Task objective
Your answer should be only the lines below from the one with "#[export] Instance i64_KeySpec : KeySpec i64." to the one with "Definition tuple_decode (bs", repeated exactly, ends included.

# # # #

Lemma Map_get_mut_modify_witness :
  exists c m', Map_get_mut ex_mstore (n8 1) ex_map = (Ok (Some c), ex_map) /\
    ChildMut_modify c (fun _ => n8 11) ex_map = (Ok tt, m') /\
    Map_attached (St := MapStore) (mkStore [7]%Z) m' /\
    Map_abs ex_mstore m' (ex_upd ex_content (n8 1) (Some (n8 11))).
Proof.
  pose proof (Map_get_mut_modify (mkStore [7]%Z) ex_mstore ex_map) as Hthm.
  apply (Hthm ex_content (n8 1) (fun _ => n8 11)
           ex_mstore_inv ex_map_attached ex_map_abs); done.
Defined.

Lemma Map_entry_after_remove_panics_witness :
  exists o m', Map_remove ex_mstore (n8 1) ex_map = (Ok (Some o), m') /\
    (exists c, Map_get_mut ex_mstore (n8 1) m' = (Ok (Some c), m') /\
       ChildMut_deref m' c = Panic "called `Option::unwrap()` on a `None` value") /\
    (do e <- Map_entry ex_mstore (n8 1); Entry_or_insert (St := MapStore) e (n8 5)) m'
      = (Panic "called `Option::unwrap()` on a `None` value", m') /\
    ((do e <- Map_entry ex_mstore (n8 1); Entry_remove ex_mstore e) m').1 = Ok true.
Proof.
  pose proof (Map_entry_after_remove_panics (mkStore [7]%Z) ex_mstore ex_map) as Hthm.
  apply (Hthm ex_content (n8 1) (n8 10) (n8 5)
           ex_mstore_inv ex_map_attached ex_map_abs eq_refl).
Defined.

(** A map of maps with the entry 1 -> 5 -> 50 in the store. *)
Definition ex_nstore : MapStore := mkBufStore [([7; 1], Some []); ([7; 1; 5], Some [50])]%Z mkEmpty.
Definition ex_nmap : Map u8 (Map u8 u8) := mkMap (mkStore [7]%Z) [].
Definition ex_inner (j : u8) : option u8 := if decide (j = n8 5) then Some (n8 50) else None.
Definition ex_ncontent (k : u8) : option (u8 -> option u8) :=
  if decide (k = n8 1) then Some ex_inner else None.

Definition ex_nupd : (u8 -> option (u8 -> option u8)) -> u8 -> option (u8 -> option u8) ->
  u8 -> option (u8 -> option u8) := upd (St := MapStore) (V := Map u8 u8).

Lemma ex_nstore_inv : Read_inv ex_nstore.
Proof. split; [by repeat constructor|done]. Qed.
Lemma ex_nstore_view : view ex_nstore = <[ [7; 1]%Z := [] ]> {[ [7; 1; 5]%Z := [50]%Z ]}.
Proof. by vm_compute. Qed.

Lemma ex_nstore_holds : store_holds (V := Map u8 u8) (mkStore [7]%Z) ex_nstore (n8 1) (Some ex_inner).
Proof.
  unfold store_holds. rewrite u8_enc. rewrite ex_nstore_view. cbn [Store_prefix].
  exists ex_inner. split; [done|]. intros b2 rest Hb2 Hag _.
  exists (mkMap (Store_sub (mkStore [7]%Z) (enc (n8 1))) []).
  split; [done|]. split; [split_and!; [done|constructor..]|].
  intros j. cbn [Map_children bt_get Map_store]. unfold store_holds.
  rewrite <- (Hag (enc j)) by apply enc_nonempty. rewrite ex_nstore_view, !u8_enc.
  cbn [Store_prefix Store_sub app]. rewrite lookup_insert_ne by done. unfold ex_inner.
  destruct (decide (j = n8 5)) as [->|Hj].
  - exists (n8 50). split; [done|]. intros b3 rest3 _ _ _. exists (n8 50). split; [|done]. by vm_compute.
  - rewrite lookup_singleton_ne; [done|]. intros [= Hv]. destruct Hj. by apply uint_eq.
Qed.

# # # #

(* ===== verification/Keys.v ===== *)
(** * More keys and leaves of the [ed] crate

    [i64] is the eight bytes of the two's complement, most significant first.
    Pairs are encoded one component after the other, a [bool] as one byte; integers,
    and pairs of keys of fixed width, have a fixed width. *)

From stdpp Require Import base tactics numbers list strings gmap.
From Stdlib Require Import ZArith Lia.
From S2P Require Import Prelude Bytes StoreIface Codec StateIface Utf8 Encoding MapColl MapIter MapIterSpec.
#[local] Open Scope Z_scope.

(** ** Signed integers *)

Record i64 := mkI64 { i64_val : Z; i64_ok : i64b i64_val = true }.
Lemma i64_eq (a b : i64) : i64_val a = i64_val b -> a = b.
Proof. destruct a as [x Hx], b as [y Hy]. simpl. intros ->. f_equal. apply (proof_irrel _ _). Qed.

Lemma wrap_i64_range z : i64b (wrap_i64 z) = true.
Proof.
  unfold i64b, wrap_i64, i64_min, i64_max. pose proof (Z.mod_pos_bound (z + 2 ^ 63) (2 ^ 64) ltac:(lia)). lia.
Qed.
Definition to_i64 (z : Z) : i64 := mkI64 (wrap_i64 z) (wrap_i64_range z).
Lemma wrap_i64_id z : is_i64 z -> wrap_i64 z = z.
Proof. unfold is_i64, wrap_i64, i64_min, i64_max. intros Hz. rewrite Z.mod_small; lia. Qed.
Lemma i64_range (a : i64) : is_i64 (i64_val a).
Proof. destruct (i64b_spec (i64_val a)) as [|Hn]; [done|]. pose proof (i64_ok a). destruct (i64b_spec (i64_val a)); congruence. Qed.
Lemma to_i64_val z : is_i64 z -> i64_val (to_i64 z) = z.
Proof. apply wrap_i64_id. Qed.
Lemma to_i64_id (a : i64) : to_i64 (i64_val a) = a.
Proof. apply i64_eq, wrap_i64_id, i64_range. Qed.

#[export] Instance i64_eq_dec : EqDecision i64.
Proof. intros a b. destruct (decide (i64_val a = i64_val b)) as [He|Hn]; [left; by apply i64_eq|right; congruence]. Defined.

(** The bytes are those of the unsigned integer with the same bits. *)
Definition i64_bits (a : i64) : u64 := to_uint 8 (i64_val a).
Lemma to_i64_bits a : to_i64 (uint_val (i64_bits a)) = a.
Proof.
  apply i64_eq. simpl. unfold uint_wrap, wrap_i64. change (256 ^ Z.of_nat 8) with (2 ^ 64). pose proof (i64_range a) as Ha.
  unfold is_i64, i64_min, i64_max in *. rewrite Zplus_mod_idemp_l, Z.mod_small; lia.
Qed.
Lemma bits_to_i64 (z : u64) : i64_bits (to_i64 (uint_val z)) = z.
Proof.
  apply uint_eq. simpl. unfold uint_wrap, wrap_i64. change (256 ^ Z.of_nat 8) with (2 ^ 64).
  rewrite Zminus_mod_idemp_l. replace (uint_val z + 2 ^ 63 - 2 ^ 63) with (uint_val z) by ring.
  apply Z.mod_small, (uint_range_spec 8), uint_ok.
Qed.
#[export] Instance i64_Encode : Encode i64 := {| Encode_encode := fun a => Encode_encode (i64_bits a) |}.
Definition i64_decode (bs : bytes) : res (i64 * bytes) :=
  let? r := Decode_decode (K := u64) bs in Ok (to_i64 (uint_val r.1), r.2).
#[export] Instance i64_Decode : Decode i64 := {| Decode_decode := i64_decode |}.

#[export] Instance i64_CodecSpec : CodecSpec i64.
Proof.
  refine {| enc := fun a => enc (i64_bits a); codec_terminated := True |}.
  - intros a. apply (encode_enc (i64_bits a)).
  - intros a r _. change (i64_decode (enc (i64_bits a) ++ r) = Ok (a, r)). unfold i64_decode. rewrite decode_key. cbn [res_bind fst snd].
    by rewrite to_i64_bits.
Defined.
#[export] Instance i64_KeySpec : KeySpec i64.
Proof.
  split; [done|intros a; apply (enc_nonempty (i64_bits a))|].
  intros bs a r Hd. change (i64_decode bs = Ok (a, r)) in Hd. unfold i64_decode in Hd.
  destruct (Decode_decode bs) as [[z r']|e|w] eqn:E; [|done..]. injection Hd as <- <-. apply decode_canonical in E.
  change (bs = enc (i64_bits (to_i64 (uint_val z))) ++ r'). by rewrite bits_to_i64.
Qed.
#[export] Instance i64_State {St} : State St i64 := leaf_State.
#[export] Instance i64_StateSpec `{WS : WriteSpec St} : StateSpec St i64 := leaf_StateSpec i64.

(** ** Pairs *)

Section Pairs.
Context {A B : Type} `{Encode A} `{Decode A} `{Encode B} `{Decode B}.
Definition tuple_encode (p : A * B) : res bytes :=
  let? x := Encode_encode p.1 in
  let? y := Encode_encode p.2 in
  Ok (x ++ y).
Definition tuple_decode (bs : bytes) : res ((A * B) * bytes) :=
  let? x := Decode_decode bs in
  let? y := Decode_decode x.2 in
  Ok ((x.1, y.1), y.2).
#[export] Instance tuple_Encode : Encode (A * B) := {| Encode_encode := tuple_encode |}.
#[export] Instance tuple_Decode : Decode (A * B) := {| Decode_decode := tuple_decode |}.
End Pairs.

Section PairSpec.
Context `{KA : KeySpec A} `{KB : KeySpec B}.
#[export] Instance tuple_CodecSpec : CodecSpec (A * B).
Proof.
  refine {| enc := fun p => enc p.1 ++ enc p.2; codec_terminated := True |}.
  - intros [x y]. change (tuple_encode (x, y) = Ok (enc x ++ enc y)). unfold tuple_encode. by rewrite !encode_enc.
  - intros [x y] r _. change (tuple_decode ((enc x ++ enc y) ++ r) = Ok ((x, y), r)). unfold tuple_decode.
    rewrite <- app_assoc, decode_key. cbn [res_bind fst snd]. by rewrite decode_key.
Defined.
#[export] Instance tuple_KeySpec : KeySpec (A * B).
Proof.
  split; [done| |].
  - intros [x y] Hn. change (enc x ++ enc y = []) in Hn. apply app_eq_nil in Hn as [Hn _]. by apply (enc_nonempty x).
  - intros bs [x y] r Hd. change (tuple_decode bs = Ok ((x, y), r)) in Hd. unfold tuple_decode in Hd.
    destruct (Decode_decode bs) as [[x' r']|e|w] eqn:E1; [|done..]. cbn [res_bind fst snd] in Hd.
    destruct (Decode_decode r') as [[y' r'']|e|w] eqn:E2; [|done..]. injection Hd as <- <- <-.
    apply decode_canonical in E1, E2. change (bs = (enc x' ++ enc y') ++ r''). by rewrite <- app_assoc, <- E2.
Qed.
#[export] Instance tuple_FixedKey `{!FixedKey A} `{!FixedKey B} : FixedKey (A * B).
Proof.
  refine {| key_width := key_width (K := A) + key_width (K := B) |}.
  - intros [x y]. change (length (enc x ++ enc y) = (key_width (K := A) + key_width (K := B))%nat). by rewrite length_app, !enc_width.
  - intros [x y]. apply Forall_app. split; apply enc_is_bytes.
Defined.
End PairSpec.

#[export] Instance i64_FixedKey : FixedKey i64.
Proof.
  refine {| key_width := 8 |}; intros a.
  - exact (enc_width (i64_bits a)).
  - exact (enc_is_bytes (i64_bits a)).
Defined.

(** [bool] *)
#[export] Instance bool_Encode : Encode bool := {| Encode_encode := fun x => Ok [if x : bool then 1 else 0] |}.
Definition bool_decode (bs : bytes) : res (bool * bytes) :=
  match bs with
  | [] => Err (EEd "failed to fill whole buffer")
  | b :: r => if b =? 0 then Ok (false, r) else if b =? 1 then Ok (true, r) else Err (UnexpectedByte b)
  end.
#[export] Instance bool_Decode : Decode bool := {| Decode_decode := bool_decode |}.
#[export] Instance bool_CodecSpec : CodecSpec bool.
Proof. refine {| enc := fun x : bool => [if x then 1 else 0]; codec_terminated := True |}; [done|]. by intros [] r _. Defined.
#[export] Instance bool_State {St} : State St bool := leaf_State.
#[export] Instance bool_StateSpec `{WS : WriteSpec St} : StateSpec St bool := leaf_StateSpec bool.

# # # #

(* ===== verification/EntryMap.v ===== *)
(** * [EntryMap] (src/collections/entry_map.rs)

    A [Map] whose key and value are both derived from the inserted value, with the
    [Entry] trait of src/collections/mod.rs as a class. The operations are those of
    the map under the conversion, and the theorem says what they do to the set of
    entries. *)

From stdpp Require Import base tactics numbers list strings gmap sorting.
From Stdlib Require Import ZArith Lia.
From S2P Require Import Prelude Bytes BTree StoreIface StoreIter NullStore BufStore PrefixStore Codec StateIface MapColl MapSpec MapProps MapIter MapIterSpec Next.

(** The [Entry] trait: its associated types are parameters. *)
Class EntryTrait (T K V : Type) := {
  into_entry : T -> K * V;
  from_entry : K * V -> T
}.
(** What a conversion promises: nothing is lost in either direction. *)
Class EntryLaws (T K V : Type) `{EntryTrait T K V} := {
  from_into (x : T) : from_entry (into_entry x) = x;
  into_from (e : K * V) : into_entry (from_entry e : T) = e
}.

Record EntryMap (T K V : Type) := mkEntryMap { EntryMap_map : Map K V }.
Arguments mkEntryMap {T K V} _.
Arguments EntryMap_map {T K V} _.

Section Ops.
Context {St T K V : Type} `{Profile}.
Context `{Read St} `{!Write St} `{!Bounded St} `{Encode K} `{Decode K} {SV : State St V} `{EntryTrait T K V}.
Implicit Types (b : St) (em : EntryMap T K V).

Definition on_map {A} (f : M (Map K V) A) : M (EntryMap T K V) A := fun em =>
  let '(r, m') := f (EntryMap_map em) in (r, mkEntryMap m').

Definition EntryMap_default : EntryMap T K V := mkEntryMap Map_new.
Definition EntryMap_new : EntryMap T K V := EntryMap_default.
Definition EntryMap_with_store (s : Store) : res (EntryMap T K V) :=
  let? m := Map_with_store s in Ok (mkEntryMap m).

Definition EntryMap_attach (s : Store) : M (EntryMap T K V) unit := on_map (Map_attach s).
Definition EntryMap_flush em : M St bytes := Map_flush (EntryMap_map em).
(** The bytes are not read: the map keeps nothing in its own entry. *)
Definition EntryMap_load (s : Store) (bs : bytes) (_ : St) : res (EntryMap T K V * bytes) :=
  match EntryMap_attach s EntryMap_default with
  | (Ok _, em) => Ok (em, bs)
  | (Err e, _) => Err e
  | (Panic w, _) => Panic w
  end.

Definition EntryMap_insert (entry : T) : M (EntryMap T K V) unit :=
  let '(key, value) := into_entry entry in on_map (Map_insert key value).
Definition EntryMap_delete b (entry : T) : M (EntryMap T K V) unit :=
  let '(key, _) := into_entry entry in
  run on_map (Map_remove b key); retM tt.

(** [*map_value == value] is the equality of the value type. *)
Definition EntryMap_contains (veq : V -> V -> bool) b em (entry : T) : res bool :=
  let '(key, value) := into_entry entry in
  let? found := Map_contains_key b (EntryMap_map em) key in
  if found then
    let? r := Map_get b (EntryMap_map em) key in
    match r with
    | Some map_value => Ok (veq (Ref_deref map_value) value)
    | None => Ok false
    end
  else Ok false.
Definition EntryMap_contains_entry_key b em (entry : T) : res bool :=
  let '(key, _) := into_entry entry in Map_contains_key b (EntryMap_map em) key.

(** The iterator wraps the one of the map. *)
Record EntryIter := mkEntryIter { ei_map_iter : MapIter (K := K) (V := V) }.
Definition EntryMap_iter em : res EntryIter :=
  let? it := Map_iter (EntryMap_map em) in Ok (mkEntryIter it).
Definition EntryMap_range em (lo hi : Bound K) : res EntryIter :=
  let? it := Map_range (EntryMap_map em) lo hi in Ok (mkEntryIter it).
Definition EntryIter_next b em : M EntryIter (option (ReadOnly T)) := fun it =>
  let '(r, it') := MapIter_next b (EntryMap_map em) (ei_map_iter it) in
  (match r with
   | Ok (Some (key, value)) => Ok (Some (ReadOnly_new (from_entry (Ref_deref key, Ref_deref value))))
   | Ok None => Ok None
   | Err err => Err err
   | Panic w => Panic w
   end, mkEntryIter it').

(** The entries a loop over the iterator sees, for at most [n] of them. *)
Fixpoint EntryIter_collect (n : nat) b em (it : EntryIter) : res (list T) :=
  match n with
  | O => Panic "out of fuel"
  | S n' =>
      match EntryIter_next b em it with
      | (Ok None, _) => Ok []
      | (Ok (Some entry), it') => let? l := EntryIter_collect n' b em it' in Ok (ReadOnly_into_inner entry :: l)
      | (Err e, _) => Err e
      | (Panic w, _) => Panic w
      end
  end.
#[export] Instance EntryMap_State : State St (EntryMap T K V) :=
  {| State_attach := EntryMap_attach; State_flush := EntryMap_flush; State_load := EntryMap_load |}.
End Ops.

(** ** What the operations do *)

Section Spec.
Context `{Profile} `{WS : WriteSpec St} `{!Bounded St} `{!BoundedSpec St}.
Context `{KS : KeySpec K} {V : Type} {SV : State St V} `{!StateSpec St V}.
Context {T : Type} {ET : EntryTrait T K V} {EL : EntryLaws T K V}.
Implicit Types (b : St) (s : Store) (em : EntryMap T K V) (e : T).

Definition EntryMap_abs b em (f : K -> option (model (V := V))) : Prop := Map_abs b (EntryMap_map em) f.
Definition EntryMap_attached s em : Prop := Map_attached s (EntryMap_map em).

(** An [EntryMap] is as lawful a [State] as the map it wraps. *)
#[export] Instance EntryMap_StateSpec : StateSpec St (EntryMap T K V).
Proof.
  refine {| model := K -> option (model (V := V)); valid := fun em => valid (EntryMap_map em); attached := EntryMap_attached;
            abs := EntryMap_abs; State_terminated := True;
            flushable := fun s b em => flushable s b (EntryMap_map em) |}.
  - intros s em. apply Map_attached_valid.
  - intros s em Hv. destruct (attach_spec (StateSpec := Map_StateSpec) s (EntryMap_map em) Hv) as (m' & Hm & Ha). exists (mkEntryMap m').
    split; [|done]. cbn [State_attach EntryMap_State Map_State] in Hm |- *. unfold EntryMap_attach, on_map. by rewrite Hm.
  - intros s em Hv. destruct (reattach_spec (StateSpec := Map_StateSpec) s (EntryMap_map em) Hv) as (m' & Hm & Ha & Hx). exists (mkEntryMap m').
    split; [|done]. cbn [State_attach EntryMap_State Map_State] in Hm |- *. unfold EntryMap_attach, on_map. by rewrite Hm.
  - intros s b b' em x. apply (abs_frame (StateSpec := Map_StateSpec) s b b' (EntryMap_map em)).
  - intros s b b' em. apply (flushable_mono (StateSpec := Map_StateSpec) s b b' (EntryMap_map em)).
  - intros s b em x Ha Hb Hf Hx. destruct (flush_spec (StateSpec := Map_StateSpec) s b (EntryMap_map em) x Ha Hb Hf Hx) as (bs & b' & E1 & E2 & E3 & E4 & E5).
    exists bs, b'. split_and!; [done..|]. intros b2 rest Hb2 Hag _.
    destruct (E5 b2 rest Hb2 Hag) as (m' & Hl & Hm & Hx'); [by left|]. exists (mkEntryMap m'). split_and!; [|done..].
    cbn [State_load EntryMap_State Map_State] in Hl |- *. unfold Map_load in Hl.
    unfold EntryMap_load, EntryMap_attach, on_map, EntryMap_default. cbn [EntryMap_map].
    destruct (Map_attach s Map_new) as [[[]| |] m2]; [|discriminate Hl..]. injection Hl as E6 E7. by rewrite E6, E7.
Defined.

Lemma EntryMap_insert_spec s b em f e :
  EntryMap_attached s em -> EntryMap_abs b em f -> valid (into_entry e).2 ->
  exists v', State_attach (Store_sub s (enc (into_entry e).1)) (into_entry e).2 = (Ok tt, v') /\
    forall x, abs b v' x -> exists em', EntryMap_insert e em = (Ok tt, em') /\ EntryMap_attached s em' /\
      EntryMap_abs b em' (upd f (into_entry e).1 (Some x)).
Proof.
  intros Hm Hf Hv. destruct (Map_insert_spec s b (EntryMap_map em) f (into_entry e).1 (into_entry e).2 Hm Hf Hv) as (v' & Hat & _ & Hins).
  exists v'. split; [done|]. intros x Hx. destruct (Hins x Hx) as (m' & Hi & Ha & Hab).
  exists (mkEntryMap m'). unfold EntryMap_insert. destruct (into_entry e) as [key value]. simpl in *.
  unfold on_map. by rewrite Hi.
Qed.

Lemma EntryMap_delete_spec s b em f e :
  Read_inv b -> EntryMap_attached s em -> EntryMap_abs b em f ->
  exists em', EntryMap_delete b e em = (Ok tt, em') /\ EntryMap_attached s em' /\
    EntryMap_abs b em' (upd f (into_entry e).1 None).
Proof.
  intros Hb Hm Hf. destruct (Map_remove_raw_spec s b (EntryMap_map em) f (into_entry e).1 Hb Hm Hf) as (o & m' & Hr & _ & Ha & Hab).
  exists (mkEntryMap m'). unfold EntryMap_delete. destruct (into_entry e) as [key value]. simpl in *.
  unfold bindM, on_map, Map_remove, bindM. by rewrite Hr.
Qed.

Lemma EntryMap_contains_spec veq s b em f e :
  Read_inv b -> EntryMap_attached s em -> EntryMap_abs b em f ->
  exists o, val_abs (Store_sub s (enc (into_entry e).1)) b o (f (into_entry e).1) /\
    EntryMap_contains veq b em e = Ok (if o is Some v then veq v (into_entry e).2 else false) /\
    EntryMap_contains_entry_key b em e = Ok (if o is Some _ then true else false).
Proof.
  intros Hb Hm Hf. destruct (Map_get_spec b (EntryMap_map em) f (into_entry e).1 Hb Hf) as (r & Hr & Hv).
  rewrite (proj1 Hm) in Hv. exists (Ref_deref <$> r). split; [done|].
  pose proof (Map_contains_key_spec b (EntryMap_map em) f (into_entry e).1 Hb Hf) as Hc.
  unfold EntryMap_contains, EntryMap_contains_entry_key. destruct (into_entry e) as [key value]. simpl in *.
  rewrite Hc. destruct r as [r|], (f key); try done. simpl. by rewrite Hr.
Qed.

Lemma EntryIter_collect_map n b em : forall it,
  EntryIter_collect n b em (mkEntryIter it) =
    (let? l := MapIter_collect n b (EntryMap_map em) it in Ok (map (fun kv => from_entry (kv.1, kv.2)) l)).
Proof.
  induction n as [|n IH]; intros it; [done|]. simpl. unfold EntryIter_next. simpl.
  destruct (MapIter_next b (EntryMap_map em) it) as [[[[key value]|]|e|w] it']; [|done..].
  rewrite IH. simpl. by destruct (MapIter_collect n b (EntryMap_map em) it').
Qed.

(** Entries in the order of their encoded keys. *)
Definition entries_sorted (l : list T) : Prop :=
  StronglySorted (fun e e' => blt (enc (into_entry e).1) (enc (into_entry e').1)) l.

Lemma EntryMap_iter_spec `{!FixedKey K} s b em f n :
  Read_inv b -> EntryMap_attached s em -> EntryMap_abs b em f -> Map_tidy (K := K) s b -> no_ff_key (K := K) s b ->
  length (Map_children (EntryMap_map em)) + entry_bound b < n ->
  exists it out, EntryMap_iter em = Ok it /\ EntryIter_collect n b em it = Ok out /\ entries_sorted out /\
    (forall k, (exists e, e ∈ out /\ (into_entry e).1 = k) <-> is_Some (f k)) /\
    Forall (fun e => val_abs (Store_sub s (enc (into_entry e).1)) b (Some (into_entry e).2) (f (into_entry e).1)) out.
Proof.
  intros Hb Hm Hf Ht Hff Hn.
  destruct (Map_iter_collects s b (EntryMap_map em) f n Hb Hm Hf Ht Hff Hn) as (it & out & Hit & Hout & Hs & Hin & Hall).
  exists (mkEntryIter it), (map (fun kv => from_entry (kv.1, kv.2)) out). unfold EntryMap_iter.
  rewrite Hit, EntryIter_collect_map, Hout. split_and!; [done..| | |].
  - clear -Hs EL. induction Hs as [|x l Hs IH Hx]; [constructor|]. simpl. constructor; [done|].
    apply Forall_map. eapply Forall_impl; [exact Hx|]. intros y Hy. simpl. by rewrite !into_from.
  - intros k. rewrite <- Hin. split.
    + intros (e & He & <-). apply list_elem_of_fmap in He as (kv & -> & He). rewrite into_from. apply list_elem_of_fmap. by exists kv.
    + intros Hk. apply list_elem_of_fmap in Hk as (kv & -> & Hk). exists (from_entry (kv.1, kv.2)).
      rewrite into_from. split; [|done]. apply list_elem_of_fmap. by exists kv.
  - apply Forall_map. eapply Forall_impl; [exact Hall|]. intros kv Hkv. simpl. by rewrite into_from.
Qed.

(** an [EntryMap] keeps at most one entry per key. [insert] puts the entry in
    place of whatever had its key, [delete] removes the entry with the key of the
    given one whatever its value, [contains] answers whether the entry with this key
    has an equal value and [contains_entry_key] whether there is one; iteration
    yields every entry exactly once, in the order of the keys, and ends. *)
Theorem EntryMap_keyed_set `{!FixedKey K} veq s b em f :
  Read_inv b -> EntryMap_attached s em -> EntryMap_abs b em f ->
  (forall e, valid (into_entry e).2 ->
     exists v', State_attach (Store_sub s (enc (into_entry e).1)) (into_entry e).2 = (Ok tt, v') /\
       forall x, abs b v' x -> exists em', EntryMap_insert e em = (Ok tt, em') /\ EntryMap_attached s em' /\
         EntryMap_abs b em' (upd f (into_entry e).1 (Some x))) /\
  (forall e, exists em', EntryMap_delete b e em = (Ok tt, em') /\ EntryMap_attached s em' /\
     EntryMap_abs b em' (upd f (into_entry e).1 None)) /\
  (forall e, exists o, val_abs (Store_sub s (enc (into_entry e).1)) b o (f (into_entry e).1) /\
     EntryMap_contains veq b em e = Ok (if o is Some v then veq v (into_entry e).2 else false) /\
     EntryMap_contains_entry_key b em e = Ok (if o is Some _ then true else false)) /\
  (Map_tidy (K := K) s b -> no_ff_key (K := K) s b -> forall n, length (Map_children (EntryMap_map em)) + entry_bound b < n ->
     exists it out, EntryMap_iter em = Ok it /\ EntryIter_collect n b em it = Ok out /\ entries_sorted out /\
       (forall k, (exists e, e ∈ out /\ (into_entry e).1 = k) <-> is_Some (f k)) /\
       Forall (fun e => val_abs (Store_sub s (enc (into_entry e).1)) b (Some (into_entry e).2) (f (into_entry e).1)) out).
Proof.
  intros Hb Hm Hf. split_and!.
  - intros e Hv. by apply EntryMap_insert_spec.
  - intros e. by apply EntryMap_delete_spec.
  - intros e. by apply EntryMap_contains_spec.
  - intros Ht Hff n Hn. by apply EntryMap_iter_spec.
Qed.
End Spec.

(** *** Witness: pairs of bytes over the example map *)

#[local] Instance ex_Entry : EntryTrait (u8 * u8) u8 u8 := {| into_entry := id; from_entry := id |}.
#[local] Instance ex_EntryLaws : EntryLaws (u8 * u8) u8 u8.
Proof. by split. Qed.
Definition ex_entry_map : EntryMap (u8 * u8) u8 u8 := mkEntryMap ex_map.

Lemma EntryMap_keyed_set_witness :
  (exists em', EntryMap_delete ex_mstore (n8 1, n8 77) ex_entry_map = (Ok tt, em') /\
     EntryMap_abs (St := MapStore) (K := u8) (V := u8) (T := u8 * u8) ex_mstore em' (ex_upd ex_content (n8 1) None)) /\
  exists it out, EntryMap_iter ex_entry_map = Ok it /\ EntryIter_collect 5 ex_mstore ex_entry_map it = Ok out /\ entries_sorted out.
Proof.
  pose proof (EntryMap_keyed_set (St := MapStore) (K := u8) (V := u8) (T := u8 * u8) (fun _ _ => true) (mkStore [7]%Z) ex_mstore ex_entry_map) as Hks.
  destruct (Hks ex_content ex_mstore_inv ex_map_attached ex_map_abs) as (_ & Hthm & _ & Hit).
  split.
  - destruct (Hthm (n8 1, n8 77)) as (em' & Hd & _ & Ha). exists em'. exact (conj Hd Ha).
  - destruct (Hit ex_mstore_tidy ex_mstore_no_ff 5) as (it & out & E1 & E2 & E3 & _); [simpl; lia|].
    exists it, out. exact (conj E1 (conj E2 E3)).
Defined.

# # # #

Solved exercise
#[export] Instance i64_KeySpec : KeySpec i64.
Proof.
  split; [done|intros a; apply (enc_nonempty (i64_bits a))|].
  intros bs a r Hd. change (i64_decode bs = Ok (a, r)) in Hd. unfold i64_decode in Hd.
  destruct (Decode_decode bs) as [[z r']|e|w] eqn:E; [|done..]. injection Hd as <- <-. apply decode_canonical in E.
  change (bs = enc (i64_bits (to_i64 (uint_val z))) ++ r'). by rewrite bits_to_i64.
Qed.
#[export] Instance i64_State {St} : State St i64 := leaf_State.
#[export] Instance i64_StateSpec `{WS : WriteSpec St} : StateSpec St i64 := leaf_StateSpec i64.

(** ** Pairs *)

Section Pairs.
Context {A B : Type} `{Encode A} `{Decode A} `{Encode B} `{Decode B}.
Definition tuple_encode (p : A * B) : res bytes :=
  let? x := Encode_encode p.1 in
  let? y := Encode_encode p.2 in
  Ok (x ++ y).
Definition tuple_decode (bs : bytes) : res ((A * B) * bytes) :=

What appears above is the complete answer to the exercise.